Aalen. Der VfR Aalen muss zurückrudern: Die für den 8. Dezember angesetzte Mitgliederversammlung ist abgesagt. Grund: Durch die Insolvenz muss der Jahresabschluss überarbeitet werden, außerdem soll eine Neuwahl des Aufsichtsrats erst nach Aufhebung des Insolvenzverfahrens erfolgen. Geplanter neuer Termin: April 2023.

„Wir hatten die Mitgliederversammlung absolut auf dem Plan und wollten sie auch abhalten“, sagt Präsidiumssprecher Michael Weißkopf. Allerdings habe der Insolvenzverwalter Patrick Wahren die Durchführung am 8. Dezember 2022 zur Diskussion gestellt. Und die Verantwortlichen des VfR Aalen sind seinem Vorschlag einer Verlegung nun nachgekommen. „Wir hätten nur Unvollständiges berichten können und keine Fakten“, sagt Weißkopf.

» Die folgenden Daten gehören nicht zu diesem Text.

(* ===== verification/HostX64.v ===== *)
(** * HostX64: translated code on the host machine

    What it means for emitted code to run: [runs] and [gruns] execute, on the
    X86 machine, the instructions the emitted bytes disassemble to, a taken
    branch to an SMC slow path standing for whatever that path leaves
    ([rejoins]).  [host] is the register convention of src/dbt/dbt_x64.c: the
    pinned registers, the guest memory, the context and the flag tables hold
    the Z80 state.  The lemmas run the accesses the translator emits. *)

From Stdlib Require Import ZArith Lia Bool List.
From stdpp Require Import base option gmap list.
From S2P Require Import Prelude Cpu Decode Interp JitFlags X86 EmitX64 EmitX64Ok TransX64.

Open Scope list_scope.
Open Scope Z_scope.
Open Scope z80_scope.

(** ** Widths *)

Lemma trunc_id sz v : 0 <= v < modulus sz → trunc sz v = v.
Proof. intros H. by apply Z.mod_small. Qed.
Lemma trunc_range sz v : 0 <= trunc sz v < modulus sz.
Proof. by apply Z.mod_pos_bound; destruct sz. Qed.
Lemma trunc_byte v : is_byte v → trunc D32 v = v.
Proof. intros H. apply trunc_id. unfold is_byte in H. cbn. lia. Qed.
Lemma trunc_word v : is_word v → trunc D32 v = v.
Proof. intros H. apply trunc_id. unfold is_word in H. cbn. lia. Qed.
Lemma trunc_B8 v : trunc B8 v = u8 v.
Proof. done. Qed.
Lemma trunc_W16 v : trunc W16 v = u16 v.
Proof. done. Qed.
Lemma merge8_byte o v : is_byte o → merge B8 o v = u8 v.
Proof. intros H. unfold merge. rewrite !trunc_B8, (u8_id o) by done. rewrite Z.sub_diag. done. Qed.
Lemma merge16_word o v : is_word o → merge W16 o v = u16 v.
Proof. intros H. unfold merge. rewrite !trunc_W16, (u16_id o) by done. by rewrite Z.sub_diag. Qed.
(** The low byte of a word register. *)
Lemma merge8_word o v : is_word o → merge B8 o v = word_of (u8 v) (o >>' 8).
Proof.
  intros H. change (o - u8 o + u8 v = word_of (u8 v) (o >>' 8)).
  rewrite word_of_add by (apply u8_byte || apply Z.shiftr_nonneg, H).
  unfold is_word, u8 in *. rewrite Z.shiftr_div_pow2 by lia. change (2 ^ 8) with 256.
  Z.to_euclidean_division_equations. lia.
Qed.

(** ** Where things are *)

(** Where the context, the guest memory and the aux block are, and what
    physical bytes their addresses name: distinct ones, except that in a
    mirrored memory 10000h is the byte 0 of the guest. *)
Record layout := mk_layout { phys : Z → Z; cpu_p : Z; mem_p : Z; aux_p : Z; mirrored : bool }.
Definition CTX_SIZE : Z := 240.
Definition AUX_SIZE : Z := 0x20000.
Definition in_cpu (l : layout) (a : Z) : Prop := cpu_p l <= a < cpu_p l + CTX_SIZE.
Definition in_mem (l : layout) (a : Z) : Prop := mem_p l <= a < mem_p l + 0x10000.
Definition in_aux (l : layout) (a : Z) : Prop := aux_p l <= a < aux_p l + AUX_SIZE.
Definition guest_addr (l : layout) (a : Z) : Prop := in_cpu l a ∨ in_mem l a ∨ in_aux l a.
Record layout_ok (l : layout) : Prop := {
  lo_cpu : 0 <= cpu_p l ∧ cpu_p l + CTX_SIZE < 2 ^ 64;
  lo_mem : 0 <= mem_p l ∧ mem_p l + 0x10001 < 2 ^ 64;
  lo_aux : 0 <= aux_p l ∧ aux_p l + AUX_SIZE < 2 ^ 64;
  lo_cpu_mem a : in_cpu l a → ¬ in_mem l a;
  lo_cpu_aux a : in_cpu l a → ¬ in_aux l a;
  lo_mem_aux a : in_mem l a → ¬ in_aux l a;
  lo_inj a b : guest_addr l a → guest_addr l b → phys l a = phys l b → a = b;
  lo_mirror : mirrored l = true → phys l (mem_p l + 0x10000) = phys l (mem_p l)
}.

(** Offsets are in range. *)
Ltac off := unfold CTX_SIZE, AUX_SIZE, AUX_BITMAP_OFF, FT_ADD16, FT_DAA, DAA_TABLE_LEN, ADD16_TABLE_LEN, FT_LOGIC, FT_INC, FT_DEC, FT_SZXY,
  OFF_IXL, OFF_IXH, OFF_IYL, OFF_IYH, OFF_IX, OFF_IY, OFF_MEMPTR, OFF_Q, is_word, is_byte in *; lia.

Section Host.
Context `{CE : CodeEnv} (l : layout) (Hl : layout_ok l).
Implicit Types (σ : xstate) (c : z80_cpu).

(** The byte at an address. *)
Definition at_ (σ : xstate) (a : Z) : Z := xm σ (phys l a).

(** ** The memory part *)

Record hmem (c : z80_cpu) (σ : xstate) : Prop := {
  hm_mem a : is_word a → at_ σ (mem_p l + a) = mget (mem c) a;
  hm_ixl : at_ σ (cpu_p l + OFF_IXL) = u8 (rIX c);
  hm_ixh : at_ σ (cpu_p l + OFF_IXH) = rIX c >>' 8;
  hm_iyl : at_ σ (cpu_p l + OFF_IYL) = u8 (rIY c);
  hm_iyh : at_ σ (cpu_p l + OFF_IYH) = rIY c >>' 8;
  hm_mpl : at_ σ (cpu_p l + OFF_MEMPTR) = u8 (memptr c);
  hm_mph : at_ σ (cpu_p l + (OFF_MEMPTR + 1)) = memptr c >>' 8;
  hm_ft i : 0 <= i < 1024 → at_ σ (aux_p l + i) = table_at z80_f_tables i;
  hm_daal i : 0 <= i < DAA_TABLE_LEN → at_ σ (aux_p l + (FT_DAA + 2 * i)) = u8 (table_at z80_daa_table i);
  hm_daah i : 0 <= i < DAA_TABLE_LEN → at_ σ (aux_p l + (FT_DAA + 2 * i + 1)) = table_at z80_daa_table i >>' 8;
  hm_add16 i : 0 <= i < ADD16_TABLE_LEN → at_ σ (aux_p l + (FT_ADD16 + i)) = table_at z80_add16_table i
}.

Record hregs (c : z80_cpu) (x : Z → Z) : Prop := {
  hr_cpu : x R_CPU = cpu_p l;
  hr_mem : x R_MEM = mem_p l;
  hr_aux : x R_AUX = aux_p l;
  hr_HL : x R_HL = rHL c;
  hr_BC : x R_BC = rBC c;
  hr_DE : x R_DE = rDE c;
  hr_SP : x R_SP = rSP c;
  hr_A : x R_A = rA c;
  hr_F : x R_F = rF c
}.
(** The host holds [c]. *)
Definition host (c : z80_cpu) (σ : xstate) : Prop := hregs c (xr σ) ∧ hmem c σ.

(** ** Running code *)

(** What an SMC slow path may change: scratch registers, flags, and memory
    outside the context, the guest and the tables (the stack, the bitmap and
    the cache). *)
Definition slow_keeps (a : Z) : Prop := in_cpu l a ∨ in_mem l a ∨ (aux_p l <= a < aux_p l + AUX_BITMAP_OFF).
Definition pinned (r : Z) : Prop := r ∈ [R_CPU; R_MEM; R_AUX; R_HL; R_BC; R_DE; R_SP; R_A; R_F; R_CNT; X64_RSP].
Record rejoins (σ σ' : xstate) : Prop := {
  rj_reg r : pinned r → xr σ' r = xr σ r;
  rj_mem a : slow_keeps a → at_ σ' a = at_ σ a
}.
Lemma rejoins_refl σ : rejoins σ σ.
Proof. by split. Qed.

Context (slow : xstate → xstate) (Hslow : ∀ σ, rejoins σ (slow σ)).

(** The branches of straight-line code are those to slow paths. *)
Fixpoint exec_seq (is_ : list instr) (σ : xstate) : option xstate :=
  match is_ with
  | [] => Some σ
  | IJcc cc _ :: is_ => b ← cond cc (xf σ); exec_seq is_ (if b : bool then slow σ else σ)
  | i :: is_ => σ ← exec_instr (phys l) i σ; exec_seq is_ σ
  end.
Lemma exec_seq_app xs ys σ : exec_seq (xs ++ ys) σ = (σ' ← exec_seq xs σ; exec_seq ys σ').
Proof.
  revert σ. induction xs as [|i xs IH]; intros σ; [done|].
  destruct i; cbn [exec_seq app];
    try (destruct (exec_instr (phys l) _ σ) as [σ'|]; cbn; [apply IH|done]).
  destruct (cond cc (xf σ)) as [b|]; cbn; [apply IH|done].
Qed.

(** The code of [a] takes [σ] to [σ']. *)
Definition runs (a : emitter) (σ σ' : xstate) : Prop := ∃ is_, assembles a is_ ∧ exec_seq is_ σ = Some σ'.

Lemma runs_none σ : runs emit_none σ σ.
Proof. exists []. split; [apply assembles_none|done]. Qed.
Lemma runs_then a b σ σ1 σ2 : runs a σ σ1 → runs b σ1 σ2 → runs (a +> b) σ σ2.
Proof.
  intros (xs & Ha & Ea) (ys & Hb & Eb). exists (xs ++ ys). split; [by apply assembles_then|].
  by rewrite exec_seq_app, Ea.
Qed.
Lemma runs_if (b : bool) a σ σ' : (b = true → runs a σ σ') → (b = false → σ' = σ) → runs (emit_if b a) σ σ'.
Proof.
  destruct b; intros H1 H2.
  - destruct (H1 eq_refl) as (xs & Ha & Ea). exists xs. by split.
  - rewrite H2 by done. exists []. split; [apply assembles_none|done].
Qed.
Definition straight (i : instr) : Prop := if i is IJcc _ _ then False else True.
Lemma runs_emit a i σ σ' : encodes a i → straight i → exec_instr (phys l) i σ = Some σ' → runs a σ σ'.
Proof.
  intros He Hs Hx. exists [i]. split; [by apply assembles_one|].
  destruct i; try done; cbn [exec_seq]; by rewrite Hx.
Qed.
Lemma runs_eq a σ σ1 σ2 : runs a σ σ1 → σ1 = σ2 → runs a σ σ2.
Proof. by intros H <-. Qed.

(** A generator that uses [k] slow paths. *)
Definition generates (g : generator) (is_ : list instr) (k : nat) : Prop :=
  ∃ bs, (∀ rest, disassemble (length is_) (bs ++ rest) = Some (is_, rest)) ∧
    ∀ st, (length (g_slow st) + k <= MAX_SLOW_PATHS)%nat →
      g_emit (g st) = put_bytes bs (g_emit st) ∧ length (g_slow (g st)) = (length (g_slow st) + k)%nat ∧
      g_dbt (g st) = g_dbt st ∧ g_aborted (g st) = g_aborted st.
Lemma generates_lift a is_ : assembles a is_ → generates (lift a) is_ 0.
Proof. intros (bs & Ha & D). exists bs. split; [done|]. intros st Hst. split_and!; [apply Ha|cbn; lia|done..]. Qed.
Lemma generates_then a b xs ys j k : generates a xs j → generates b ys k → generates (a +>> b) (xs ++ ys) (j + k).
Proof.
  intros (bs & Da & Ha) (cs & Db & Hb). exists (bs ++ cs). split.
  { intros rest. rewrite <- app_assoc. by eapply disassemble_app. }
  intros st Hst. destruct (Ha st) as (E1 & E2 & E3 & E4); [lia|]. destruct (Hb (a st)) as (F1 & F2 & F3 & F4); [lia|].
  unfold then_gen. split_and!; [|lia|congruence..].
  rewrite F1, E1. unfold put_bytes. by rewrite fold_left_app.
Qed.

Definition gruns (g : generator) (k : nat) (σ σ' : xstate) : Prop :=
  ∃ is_, generates g is_ k ∧ exec_seq is_ σ = Some σ'.
Lemma gruns_lift a σ σ' : runs a σ σ' → gruns (lift a) 0 σ σ'.
Proof. intros (is_ & H & E). exists is_. split; [by apply generates_lift|done]. Qed.
Lemma gruns_then a b j k σ σ1 σ2 : gruns a j σ σ1 → gruns b k σ1 σ2 → gruns (a +>> b) (j + k) σ σ2.
Proof.
  intros (xs & Ha & Ea) (ys & Hb & Eb). exists (xs ++ ys). split; [by apply generates_then|].
  by rewrite exec_seq_app, Ea.
Qed.

Lemma cond_NE f : cond X64_CC_NE f = (z ← zf f; Some (negb z)).
Proof. by destruct f as [? ? ? [z|] ? ?]. Qed.
(** The branch of a store check either falls through or goes the slow way. *)
Lemma gruns_smc_branch reg imm n σ : is_Some (zf (xf σ)) →
  ∃ σ', gruns (emit_smc_branch reg imm n) 1 σ σ' ∧ rejoins σ σ'.
Proof.
  intros [z Hz]. exists (if negb z then slow σ else σ). split; [|destruct z; [apply rejoins_refl|apply Hslow]].
  exists [IJcc X64_CC_NE 0]. split.
  - exists [0x0F; 0x85; 0; 0; 0; 0]. split; [intros rest; by vm_compute|].
    intros [e sl d ab] Hst. cbn [g_slow g_emit] in *. unfold emit_smc_branch. cbn [g_slow g_emit].
    rewrite (proj2 (Nat.ltb_lt _ _)) by lia. cbn. rewrite length_app. cbn. split_and!; [done|lia|done|done].
  - cbn [exec_seq]. by rewrite cond_NE, Hz.
Qed.

(** ** Memory accesses *)

Lemma u64_small a : 0 <= a < 2 ^ 64 → u64 a = a.
Proof. intros H. by apply Z.mod_small. Qed.
Lemma guest_range a : guest_addr l a → 0 <= a < 2 ^ 64.
Proof using Hl.
  destruct (lo_cpu l Hl), (lo_mem l Hl), (lo_aux l Hl). unfold guest_addr, in_cpu, in_mem, in_aux. lia.
Qed.
Lemma ld8_at σ a : guest_addr l a → ld8 (phys l) σ a = at_ σ a.
Proof using Hl. intros H. unfold ld8. by rewrite u64_small by by apply guest_range. Qed.
Lemma at_st8 a b v σ : guest_addr l a → guest_addr l b →
  at_ (st8 (phys l) a v σ) b = if decide (a = b) then u8 v else at_ σ b.
Proof using Hl.
  intros Ha Hb. unfold at_, st8, upd. cbn. rewrite u64_small by by apply guest_range.
  case_decide as E; [subst; by rewrite Z.eqb_refl|].
  destruct (Z.eqb_spec (phys l b) (phys l a)) as [Ep|]; [|done].
  destruct E. symmetry. by apply (lo_inj l Hl).
Qed.
Lemma in_cpu_off o : 0 <= o < CTX_SIZE → in_cpu l (cpu_p l + o).
Proof. unfold in_cpu. lia. Qed.
Lemma in_mem_off a : is_word a → in_mem l (mem_p l + a).
Proof. unfold in_mem, is_word. lia. Qed.
Lemma in_aux_off i : 0 <= i < AUX_SIZE → in_aux l (aux_p l + i).
Proof. unfold in_aux. lia. Qed.
Lemma guest_cpu o : 0 <= o < CTX_SIZE → guest_addr l (cpu_p l + o).
Proof. left. by apply in_cpu_off. Qed.
Lemma guest_mem a : is_word a → guest_addr l (mem_p l + a).
Proof. right; left. by apply in_mem_off. Qed.
Lemma guest_aux i : 0 <= i < AUX_SIZE → guest_addr l (aux_p l + i).
Proof. right; right. by apply in_aux_off. Qed.
Lemma cpu_ne_mem o a : 0 <= o < CTX_SIZE → is_word a → cpu_p l + o ≠ mem_p l + a.
Proof using Hl. intros Ho Ha E. apply (lo_cpu_mem l Hl (cpu_p l + o)); [by apply in_cpu_off|]. rewrite E. by apply in_mem_off. Qed.
Lemma cpu_ne_aux o i : 0 <= o < CTX_SIZE → 0 <= i < AUX_SIZE → cpu_p l + o ≠ aux_p l + i.
Proof using Hl. intros Ho Ha E. apply (lo_cpu_aux l Hl (cpu_p l + o)); [by apply in_cpu_off|]. rewrite E. by apply in_aux_off. Qed.
Lemma mem_ne_aux a i : is_word a → 0 <= i < AUX_SIZE → mem_p l + a ≠ aux_p l + i.
Proof using Hl. intros Ho Ha E. apply (lo_mem_aux l Hl (mem_p l + a)); [by apply in_mem_off|]. rewrite E. by apply in_aux_off. Qed.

Wie Patrick Wahren mitteilt, hätten die geplanten Abstimmungen an diesem Termin nicht vorgenommen werden können. Denn das Insolvenzverfahren, das zum Jahreswechsel eröffnet wird, mache eine Überarbeitung des Jahresabschlusses 2021/2022 nötig. „Diese Überarbeitung kann bis zum Termin der geplanten Mitgliederversammlung nicht fertiggestellt werden“, sagt Wahren. Wenig sinnvoll erscheint derzeit auch die Neuwahl des Aufsichtsrates. Diese soll erst erfolgen, wenn die Insolvenz abgeschlossen und „die Fortführung und Zukunft des Vereins wieder nachhaltig gesichert ist“. Auch das ist für Michael Weißkopf sinnvoll: „Es ist natürlicher viel einfacher, Leute zu begeistern, wenn sie Gewissheit haben, wie es mit dem Verein weitergeht.“

Die Fans haben Verständnis

In der gemeinsamen Sitzung haben die VfR-Verantwortlichen mit dem Insolvenzverwalter Patrick Wahren entschieden, dass es nach Eröffnung des Insolvenzverfahrens im Januar 2023 eine Informationsveranstaltung für alle Mitglieder geben soll. „Da wollen wir ausführlich über unsere Situation berichten“, so der Präsidiumssprecher.

Rechnen die Verantwortlichen nach der unerwarteten Absage mit Gegenwind aus der Fanszene? Weißkopf sagt, dass der Insolvenzverwalter mit dem betreffenden Parteien in der Fanszene gesprochen und ihnen die Lage erklärt habe. „Die Fans haben unsere Entscheidung mit Verständnis aufgenommen und wollen den Weg so mitgehen. Deshalb hoffe ich nicht, dass jetzt noch Gegenwind kommt“, sagt der Präsidiumssprecher des VfR Aalen.

Parallel-Termin bei der Regionalliga Südwest

Statt zur eigenen Mitgliederversammlung müssen die Verantwortlichen des VfR Aalen am 8. Dezember nach Karlsruhe zu einer Tagung der Regionalliga Südwest. Grund: die Umfirmierung der Regionalliga Südwest in eine GmbH. „Das ist für uns ein Pflichttermin, es muss von jedem Verein ein Vertreter der Geschäftsführung und des Präsidiums “, sagt Präsidiumssprecher Michael Weißkopf. Auch deshalb komme die Verlegung der eigenen Mitgliederversammlung gelegen, weil „wir dort vollständig anwesend sein wollen“.